Records provided:
(** ** Wires *)

#[global] Instance ExecutionAvailabilityStateV1_wire : Wire ExecutionAvailabilityStateV1 :=
  enum_wire [Available; ModelAtCapacity; ProviderUnavailable; RateLimited;
    AuthenticationRefused; TransportError; ProtocolError; AvailabilityUnknown]
    (fun c => match c with | Available => 0 | ModelAtCapacity => 1 | ProviderUnavailable => 2 |
      RateLimited => 3 | AuthenticationRefused => 4 | TransportError => 5 | ProtocolError => 6
      | AvailabilityUnknown => 7 end).
#[global] Instance ExecutionAvailabilityStateV1_wire_ok : WireOk ExecutionAvailabilityStateV1.
Proof. apply enum_wire_ok. by intros []. Qed.

#[global] Instance ParkedResourceLockPolicyV1_wire : Wire ParkedResourceLockPolicyV1 :=
  enum_wire [ReleaseAndReacquire; RetainWhileParked]
    (fun c => match c with | ReleaseAndReacquire => 0 | RetainWhileParked => 1 end).
#[global] Instance ParkedResourceLockPolicyV1_wire_ok : WireOk ParkedResourceLockPolicyV1.
Proof. apply enum_wire_ok. by intros []. Qed.

#[global] Instance ProviderAdmissionDispositionKindV1_wire : Wire ProviderAdmissionDispositionKindV1 :=
  enum_wire [NotAdmittedModelAtCapacity; NotAdmittedProviderUnavailable;
    NotAdmittedRateLimited; DispositionAuthenticationRefused; QuotaExhaustedFuelOwned;
    DispositionAdmissionIndeterminate; DispositionExecutionAdmitted]
    (fun c => match c with | NotAdmittedModelAtCapacity => 0 | NotAdmittedProviderUnavailable
      => 1 | NotAdmittedRateLimited => 2 | DispositionAuthenticationRefused => 3 |
      QuotaExhaustedFuelOwned => 4 | DispositionAdmissionIndeterminate => 5 |
      DispositionExecutionAdmitted => 6 end).
#[global] Instance ProviderAdmissionDispositionKindV1_wire_ok : WireOk ProviderAdmissionDispositionKindV1.
Proof. apply enum_wire_ok. by intros []. Qed.

#[global] Instance ProviderMechanismStateV1_wire : Wire ProviderMechanismStateV1 :=
  enum_wire [ParkedNotAdmitted; AdmissionIndeterminate; ExecutionAdmitted;
    PostAdmissionInterrupted; MechanismWaitingApproval; ProviderCompleted]
    (fun c => match c with | ParkedNotAdmitted => 0 | AdmissionIndeterminate => 1 |
      ExecutionAdmitted => 2 | PostAdmissionInterrupted => 3 | MechanismWaitingApproval => 4 |
      ProviderCompleted => 5 end).
#[global] Instance ProviderMechanismStateV1_wire_ok : WireOk ProviderMechanismStateV1.
Proof. apply enum_wire_ok. by intros []. Qed.

#[global] Instance DeferredWakeBasisV1_wire : Wire DeferredWakeBasisV1 :=
  enum_wire [ProviderRetryAfter; PolicyBackoff]
    (fun c => match c with | ProviderRetryAfter => 0 | PolicyBackoff => 1 end).
#[global] Instance DeferredWakeBasisV1_wire_ok : WireOk DeferredWakeBasisV1.
Proof. apply enum_wire_ok. by intros []. Qed.

#[global] Instance DeterministicProviderAdmissionOutcomeV1_wire : Wire DeterministicProviderAdmissionOutcomeV1 :=
  enum_wire [OutcomeRateLimited; OutcomeProviderUnavailable; OutcomeAuthenticationRefused;
    OutcomeTransportError; OutcomeProtocolError]
    (fun c => match c with | OutcomeRateLimited => 0 | OutcomeProviderUnavailable => 1 |
      OutcomeAuthenticationRefused => 2 | OutcomeTransportError => 3 | OutcomeProtocolError =>
      4 end).
#[global] Instance DeterministicProviderAdmissionOutcomeV1_wire_ok : WireOk DeterministicProviderAdmissionOutcomeV1.
Proof. apply enum_wire_ok. by intros []. Qed.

What you will do:
Each line of the entries holding the string "QuotaExhaustedFuelOwned" should be found and copied.

The completed task:
    NotAdmittedRateLimited; DispositionAuthenticationRefused; QuotaExhaustedFuelOwned;
      QuotaExhaustedFuelOwned => 4 | DispositionAdmissionIndeterminate => 5 |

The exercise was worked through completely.